We know that zhulm, riba, and gharar is the forbidden in Islam. Can Tabu search by deliberately avoiding those forbidden aspects let us to make the leap into the less-explored regions of equity and profit sharing? In Interest Rate and Capital Flight I argued that the use of debt, bond, or loan has enable people to be lazy and too risk-averse. Why should they put in more work to achieve greater return when the yield from interest already enough? This stifles innovation as well.
Of course this is no easy feat. Much work have to be done in financial product structuring and studying the mercantile economy in the past to really understand how this kind of economic venture have been done in the past for reference. It is also need to make adaptation to the complexity of the modern economics without sacrificing its principles.
Just as US quickly snatches UK’s military bases after WWII and solidify their military presence worldwide and enable them to effectively project their power globally, can Sharia financial institution snatches key economic institution and business sector in the next financial meltdown? In order to do that, we have to make sure of several things:
- The sector is big enough to have any meaningful impact. It would be laughable if we do not have enough ammunition to execute the land grab on the humongous conventional financial industry. So building up scale is very important while waiting for the crisis.
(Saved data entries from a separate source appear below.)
(** *** The operations *)
Lemma UpsertTag_ok cm now p tag f : cmOk remote cm -> p <> [] -> exists cm', UpsertTag cm now p tag f = Some cm' /\ cmOk remote cm'.
Proof.
  intros O Hp. unfold UpsertTag. destruct (getSegment_some p Hp) as [b ->]. eexists. split; [done|].
  apply (putPeer_ok cm p now); [done|by apply piOk_set_tag, tagInfoFor_ok|done].
Qed.
Lemma TagPeer_ok cm now p tag v : cmOk remote cm -> p <> [] -> exists cm', TagPeer cm now p tag v = Some cm' /\ cmOk remote cm'.
Proof.
  intros O Hp. unfold TagPeer. destruct (getSegment_some p Hp) as [b ->]. eexists. split; [done|].
  apply (putPeer_ok cm p now); [done|by apply piOk_set_tag, tagInfoFor_ok|done].
Qed.
Lemma UntagPeer_ok cm p tag : cmOk remote cm -> p <> [] -> exists cm', UntagPeer cm p tag = Some cm' /\ cmOk remote cm'.
Proof.
  intros O Hp. unfold UntagPeer. destruct (getSegment_some p Hp) as [b ->]. eexists. split; [done|].
  destruct (peers cm !! p) as [pi|] eqn:E; [|done]. assert (Et : tagInfoFor cm p 0 = pi) by (unfold tagInfoFor; by rewrite E).
  apply (putPeer_ok cm p 0); [done| |by rewrite Et]. apply piOk_del_tag. rewrite <-Et. by apply tagInfoFor_ok.
Qed.
Lemma Register_ok cm id name ival df bf cm' : cmOk remote cm -> tagStore cm !! id = None ->
  RegisterDecayingTag cm id name ival df bf = Some cm' -> cmOk remote cm'.
Proof.
  intros O Hid. unfold RegisterDecayingTag. destruct (knownTags cm !! name) eqn:E; [done|]. intros [= <-].
  apply set_tags_ok; [done| |].
  - intros id' t Ht. rewrite lookup_insert_ne by congruence. by eexists.
  - apply map_Forall_insert_2; [eexists; split; [apply lookup_insert_eq|done]|]. eapply map_Forall_impl; [apply (cm_known _ _ O)|].
    intros n i (t & Ht & Hn). exists t. split; [|done]. by rewrite lookup_insert_ne by congruence.
Qed.
Lemma Bump_ok cm id p delta cm' : cmOk remote cm -> p <> [] -> Bump cm id p delta = Some cm' -> cmOk remote cm'.
Proof.
  intros [O1 O2 O3 O4 O5 O6 O7] Hp. unfold Bump. destruct (tagStore cm !! id) as [t|] eqn:E; [|done]. simpl.
  destruct (tg_closed t); [done|]. destruct (hasRoom _); [|done]. intros [= <-]. split; simpl; try done.
  apply Forall_app. split; [done|]. constructor; [|constructor]. split; [done|]. simpl. rewrite E. by eexists.
Qed.
Lemma RemoveTag_ok cm id p cm' : cmOk remote cm -> p <> [] -> RemoveTag cm id p = Some cm' -> cmOk remote cm'.
Proof.
  intros [O1 O2 O3 O4 O5 O6 O7] Hp. unfold RemoveTag. destruct (tagStore cm !! id) as [t|] eqn:E; [|done]. simpl.
  destruct (tg_closed t); [done|]. destruct (hasRoom _); [|done]. intros [= <-]. split; simpl; try done.
  apply Forall_app. split; [done|]. constructor; [|constructor]. split; [done|]. simpl. rewrite E. by eexists.
Qed.
Lemma set_closed_ok cm id t : cmOk remote cm -> tagStore cm !! id = Some t ->
  cmOk remote (set_tags cm (<[id := mkTag (tg_name t) (interval t) (nextTick t) (decayFn t) (bumpFn t) true]> (tagStore cm)) (knownTags cm)).
Proof.
  intros O E. apply set_tags_ok; [done| |].
  - intros i t' Ht. destruct (decide (i = id)) as [->|]; [rewrite lookup_insert_eq|rewrite lookup_insert_ne by done]; by eexists.
  - eapply map_Forall_impl; [apply (cm_known _ _ O)|]. intros n i (t' & Ht & Hn).
    destruct (decide (i = id)) as [->|]; [rewrite lookup_insert_eq|rewrite lookup_insert_ne by done]; [|by exists t'].
    eexists. split; [done|]. simpl. congruence.
Qed.
Lemma CloseTag_ok cm id cm' : cmOk remote cm -> CloseTag cm id = Some cm' -> cmOk remote cm'.
Proof.
  intros O. unfold CloseTag. destruct (tagStore cm !! id) as [t|] eqn:E; [|done]. simpl. destruct (tg_closed t); [by intros [= <-]|].
  pose proof (set_closed_ok cm id t O E) as O'. set (cm1 := set_tags cm _ _) in *. intros [= <-].
  destruct (hasRoom _); [|done]. destruct O' as [O1 O2 O3 O4 O5 O6 O7]. split; simpl; try done.
  apply Forall_app. split; [done|]. constructor; [|constructor]. simpl. rewrite lookup_insert_eq. by eexists.
Qed.
Lemma tick_ok cm now : cmOk remote cm -> cmOk remote (tick cm now).
Proof.
  intros O. unfold tick. set (visit := dueTags cm now). set (cm1 := set_lastTick cm now).
  assert (O1 : cmOk remote cm1) by (destruct O; by split).
  assert (O2 : cmOk remote (set_peers cm1 (decayPeerInfo cm1 now visit <$> peers cm1))).
  { apply map_peers_ok; [done|intros p pi; apply piOk_decay|]. intros pi. unfold decayPeerInfo. generalize (elements (dom (decaying pi))). intros l.
    revert pi. induction l as [|id l IH]; intros pi; [done|]. cbn [foldl]. rewrite IH. unfold decayOne. repeat case_match; done. }
  set (cm2 := set_peers cm1 _) in *. apply set_tags_ok; [done| |].
  - intros id t Ht. rewrite map_lookup_imap, Ht. by eexists.
  - eapply map_Forall_impl; [apply (cm_known _ _ O2)|]. intros n i (t & Ht & Hn). rewrite map_lookup_imap, Ht. unfold advance. simpl. eexists. split; [done|].
    by case_bool_decide.
Qed.
Lemma processBump_ok cm now p id delta : cmOk remote cm -> queued cm p id -> exists cm', processBump cm now p id delta = Some cm' /\ cmOk remote cm'.
Proof.
  intros O [Hp [t Ht]]. unfold processBump. destruct (getSegment_some p Hp) as [b ->]. rewrite Ht. cbn [mbind option_bind]. eexists. split; [done|].
  set (pi := tagInfoFor cm p now). apply (putPeer_ok cm p now); [done| |done].
  apply (piOk_set_decaying remote p pi id (mkDV _ now _)); [by apply tagInfoFor_ok|]. destruct (decaying pi !! id); done.
Qed.
Lemma processRemove_ok cm now p id : cmOk remote cm -> p <> [] -> exists cm', processRemove cm now p id = Some cm' /\ cmOk remote cm'.
Proof.
  intros O Hp. unfold processRemove. destruct (getSegment_some p Hp) as [b ->]. cbn [mbind option_bind]. eexists. split; [done|].
  pose proof (piOk_dropTag remote p id _ (tagInfoFor_ok cm p now O Hp)) as [P1 P2]. by apply (putPeer_ok cm p now).
Qed.
Lemma processClose_ok cm id : cmOk remote cm -> is_Some (tagStore cm !! id) -> exists cm', processClose cm id = Some cm' /\ cmOk remote cm'.
Proof.
  intros O [t Ht]. unfold processClose. rewrite Ht. cbn [mbind option_bind]. eexists. split; [done|].
  assert (O1 : cmOk remote (set_tags cm (tagStore cm) (delete (tg_name t) (knownTags cm)))).
  { apply set_tags_ok; [done|intros; by eexists|]. apply map_Forall_delete, O. }
  apply (map_peers_ok _ (dropTag id)); [done|intros p pi; apply piOk_dropTag|]. intros pi. unfold dropTag. by case_match.
Qed.
Lemma pop_ok cm b r c : cmOk remote cm -> b `suffix_of` bumpTagCh cm -> r `suffix_of` removeTagCh cm -> c `suffix_of` closeTagCh cm -> cmOk remote (set_queues cm b r c).
Proof.
  intros [O1 O2 O3 O4 O5 O6 O7] [kb Hb] [kr Hr] [kc Hc]. split; simpl; try done.
  - rewrite Hb in O5. by apply Forall_app in O5 as [_ O5].
  - rewrite Hr in O6. by apply Forall_app in O6 as [_ O6].
  - rewrite Hc in O7. by apply Forall_app in O7 as [_ O7].
Qed.
Lemma Protect_ok cm id tag : cmOk remote cm -> cmOk remote (Protect cm id tag).
Proof. intros [O1 O2 O3 O4 O5 O6 O7]. split; simpl; try done. apply map_Forall_insert_2; [|done]. set_solver. Qed.
Lemma Unprotect_ok cm id tag : cmOk remote cm -> cmOk remote (Unprotect cm id tag).1.
Proof.
  intros [O1 O2 O3 O4 O5 O6 O7]. unfold Unprotect. destruct (protected cm !! id) as [ts|]; [|by split]. case_bool_decide; split; simpl; try done.
  - by apply map_Forall_delete.
  - by apply map_Forall_insert_2.
Qed.
Lemma set_count_ok cm m n : cmOk remote cm -> map_Forall (piOk remote) m -> n = wrap32 (sumMap sizeOf m) -> cmOk remote (set_count cm m n).
Proof. intros [O1 O2 O3 O4 O5 O6 O7] Hm Hs. by split. Qed.
Lemma set_lastTrim_ok cm t : cmOk remote cm -> cmOk remote (set_lastTrim cm t).
Proof. intros [O1 O2 O3 O4 O5 O6 O7]. by split. Qed.
End manager.
(* ===== verification/GoHeap.v ===== *)
(** * container/heap

    The heap operations of Go's standard library on a slice, with [Less] given by
    a key.  [Swap] on the slice is a swap of two elements; the loops have fuel for
    the length of the slice. *)
From Stdlib Require Import ZArith Lia.
From stdpp Require Import base tactics list numbers option.
Local Open Scope nat_scope.

Section heap.
Context {A : Type} `{Inhabited A} (key : A -> Z).

Definition swap (i j : nat) (h : list A) : list A := <[i := h !!! j]> (<[j := h !!! i]> h).
Definition Less (h : list A) (i j : nat) : bool := (key (h !!! i) <? key (h !!! j))%Z.

Fixpoint up (fuel : nat) (h : list A) (j : nat) : list A :=
  match fuel with
  | O => h
  | S fuel =>
      let i := (j - 1) / 2 in
      if (i =? j) || negb (Less h j i) then h else up fuel (swap i j h) i
  end.
(** With the final position *)
Fixpoint downLoop (fuel : nat) (h : list A) (i n : nat) : list A * nat :=
  match fuel with
  | O => (h, i)
  | S fuel =>
      let j1 := 2 * i + 1 in
      if n <=? j1 then (h, i)
      else
        let j2 := j1 + 1 in
        let j := if (j2 <? n) && Less h j2 j1 then j2 else j1 in
        if negb (Less h j i) then (h, i) else downLoop fuel (swap i j h) j n
  end.
Definition down (h : list A) (i0 n : nat) : list A * bool :=
  let '(h, i) := downLoop n h i0 n in (h, i0 <? i).

Definition Push (h : list A) (x : A) : list A := let h := h ++ [x] in up (length h) h (length h - 1).
(** The heap and the element that [Pop] returns *)
Definition dropLast (h : list A) : list A * A := (take (length h - 1) h, h !!! (length h - 1)).
Definition Pop (h : list A) : list A * A :=
  let n := length h - 1 in
  dropLast (down (swap 0 n h) 0 n).1.
Definition Remove (h : list A) (i : nat) : list A * A :=
  let n := length h - 1 in
  dropLast (if n =? i then h
            else let '(h, moved) := down (swap i n h) i n in if moved then h else up (length h) h i).
Definition Fix (h : list A) (i : nat) : list A :=
  let '(h, moved) := down h i (length h) in if moved then h else up (length h) h i.

(** ** Swapping *)
Lemma swap_length i j h : length (swap i j h) = length h.
Proof. unfold swap. by rewrite !length_insert. Qed.
Lemma swap_lookup i j h k : i < length h -> j < length h ->
  swap i j h !!! k = if k =? i then h !!! j else if k =? j then h !!! i else h !!! k.
Proof.
  intros Hi Hj. unfold swap. destruct (Nat.eqb_spec k i) as [->|Hki].
  - apply list_lookup_total_insert_eq. by rewrite length_insert.
  - rewrite list_lookup_total_insert_ne by done. destruct (Nat.eqb_spec k j) as [->|Hkj]; [by apply list_lookup_total_insert_eq|].
    by rewrite list_lookup_total_insert_ne.
Qed.
Lemma heap_swap_perm i j h : i < length h -> j < length h -> swap i j h ≡ₚ h.
Proof.
  intros Hi Hj. apply Permutation_insert_swap; by apply list_lookup_lookup_total_lt.
Qed.

(** ** The heap property *)
Definition parent (k : nat) : nat := (k - 1) / 2.
Definition fine (h : list A) (k : nat) : Prop := (key (h !!! parent k) <= key (h !!! k))%Z.
(** The first [n] elements *)
Definition isHeap (h : list A) (n : nat) : Prop := forall k, 0 < k < n -> fine h k.
(** The children of [i] are not before its parent. *)
Definition bridged (h : list A) (n i : nat) : Prop := forall k, 0 < k < n -> 0 < i -> parent k = i -> (key (h !!! parent i) <= key (h !!! k))%Z.
(** Only [j] can be before its parent. *)
Definition upPre (h : list A) (n j : nat) : Prop := (forall k, 0 < k < n -> k <> j -> fine h k) /\ bridged h n j.
(** Only the children of [i] can be before it, and [i] before its parent unless [strict]. *)
Definition downPre (strict : Prop) (h : list A) (n i : nat) : Prop :=
  (forall k, 0 < k < n -> parent k <> i -> (k <> i \/ strict) -> fine h k) /\ bridged h n i.
(** The same elements, and nothing is changed from [n] on *)
Definition keeps (h h' : list A) (n : nat) : Prop := h' ≡ₚ h /\ forall k, n <= k -> h' !!! k = h !!! k.

Lemma heap_keeps_refl h n : keeps h h n.
Proof. done. Qed.
Lemma keeps_swap h h' i j n : i < n -> j < n -> n <= length h -> keeps (swap i j h) h' n -> keeps h h' n.
Proof.
  intros Hi Hj Hn [P E]. split; [rewrite P; apply heap_swap_perm; lia|]. intros k Hk. rewrite E by done. rewrite swap_lookup by lia.
  destruct (Nat.eqb_spec k i), (Nat.eqb_spec k j); lia || done.
Qed.
Lemma parent_lt k : 0 < k -> parent k < k.
Proof. unfold parent. intros. apply Nat.Div0.div_lt_upper_bound. lia. Qed.
Lemma parent_child k i : 0 < k -> parent k = i -> k = 2 * i + 1 \/ k = 2 * i + 2.
Proof. unfold parent. intros Hk <-. pose proof (Nat.div_mod (k - 1) 2 ltac:(lia)). pose proof (Nat.mod_upper_bound (k - 1) 2 ltac:(lia)). lia. Qed.
Lemma parent_left i : parent (2 * i + 1) = i.
Proof. unfold parent. replace (2 * i + 1 - 1) with (i * 2) by lia. by rewrite Nat.div_mul. Qed.
Lemma parent_right i : parent (2 * i + 2) = i.
Proof. unfold parent. replace (2 * i + 2 - 1) with (1 + i * 2) by lia. rewrite Nat.div_add by lia. done. Qed.
(** * tralloc: a binary-tree based memory allocator

    A shallow embedding of [tralloc.c] and the verification of its
    boundary-tag heap and of its intrusive, size-keyed free tree.

    The C program is modelled over an explicit machine state: a memory of
    word cells addressed by 64-bit addresses, the allocator's global
    variables, and the program break managed by [sbrk].  Every
    [size_t]/pointer computation is written with its wrap-around modulo
    [2^64].  Recursive C functions take a fuel argument and return [None]
    when it runs out; the theorems give fuel bounds under which they
    return. *)

From Stdlib Require Import ZArith List Bool Lia Permutation.
From Stdlib Require String.
Import ListNotations.
Import String.StringSyntax.
Local Open Scope Z_scope.
Delimit Scope string_scope with string.

(** ** Machine integers (LP64) *)

Definition modulus : Z := 18446744073709551616.

Definition wrap (x : Z) : Z := x mod modulus.

Definition NULL : Z := 0.

(** [sizeof] of the C types on an LP64 target, and the offsets of the
    struct members. [header] is [{size_t size; bool in_use}], [node] is
    three pointers, [footer] is one [size_t]. *)
Definition sizeof_intptr : Z := 8.
Definition sizeof_header : Z := 16.
Definition sizeof_node : Z := 24.
Definition sizeof_footer : Z := 8.

(** ** The machine state *)

(** [mem] maps the address of a scalar struct member to its value: one cell
    per member, addressed by the member's first byte.  [bool] cells hold 0
    or 1.  [brk], [brk_limit] and [sbrk_log] are the operating system's side:
    the current program break, the highest break the system grants, and the
    trace of [sbrk] calls made so far (argument, result), newest first. *)
Record state : Type := mkState {
  mem : Z -> Z;
  fake_root : Z;
  first_chunk : Z;
  guard_addr : Z;
  header_pad : Z;
  footer_pad : Z;
  node_pad : Z;
  equals_alternator : bool;
  succ_pred_alternator : bool;
  brk : Z;
  brk_limit : Z;
  sbrk_log : list (Z * Z)
}.

Abbreviation load s a := (mem s a) (only parsing).

Definition store (a v : Z) (s : state) : state :=
  mkState (fun x => if x =? a then v else mem s x)
          (fake_root s) (first_chunk s) (guard_addr s)
          (header_pad s) (footer_pad s) (node_pad s)
          (equals_alternator s) (succ_pred_alternator s)
          (brk s) (brk_limit s) (sbrk_log s).

Definition set_fake_root (v : Z) (s : state) : state :=
  mkState (mem s) v (first_chunk s) (guard_addr s)
          (header_pad s) (footer_pad s) (node_pad s)
          (equals_alternator s) (succ_pred_alternator s)
          (brk s) (brk_limit s) (sbrk_log s).

Definition set_first_chunk (v : Z) (s : state) : state :=
  mkState (mem s) (fake_root s) v (guard_addr s)
          (header_pad s) (footer_pad s) (node_pad s)
          (equals_alternator s) (succ_pred_alternator s)
          (brk s) (brk_limit s) (sbrk_log s).

Definition set_guard_addr (v : Z) (s : state) : state :=
  mkState (mem s) (fake_root s) (first_chunk s) v
          (header_pad s) (footer_pad s) (node_pad s)
          (equals_alternator s) (succ_pred_alternator s)
          (brk s) (brk_limit s) (sbrk_log s).

Definition set_header_pad (v : Z) (s : state) : state :=
  mkState (mem s) (fake_root s) (first_chunk s) (guard_addr s)
          v (footer_pad s) (node_pad s)
          (equals_alternator s) (succ_pred_alternator s)
          (brk s) (brk_limit s) (sbrk_log s).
- The sector has minimum exposure to the conventional financial sector. Given than modern finance is very interdependent, something that happen in a sector can propagate to another sector relatively quickly. Although Sharia financial institution might not be directly influenced, indirect effect can be significant. For example, in terms of monetary policy, currency availability, mutual ownership in a particular company, sharing the same customer base, impacted by similar regulations, etc. So we might want to reduce such exposure if possible. However, this might retard growth because we are behaving too carefully for an apocalypse which is not certain in its arrival timing (if at all!), so a careful analysis of the trade-off involved should be done.
- The sector has enough regulatory backing so there would be no obstacle in doing all the things it needs to do the land grab. This might involve the availability of well-financed lobbyist and the support of the electorate that can pressure politicians to pass the required reforms.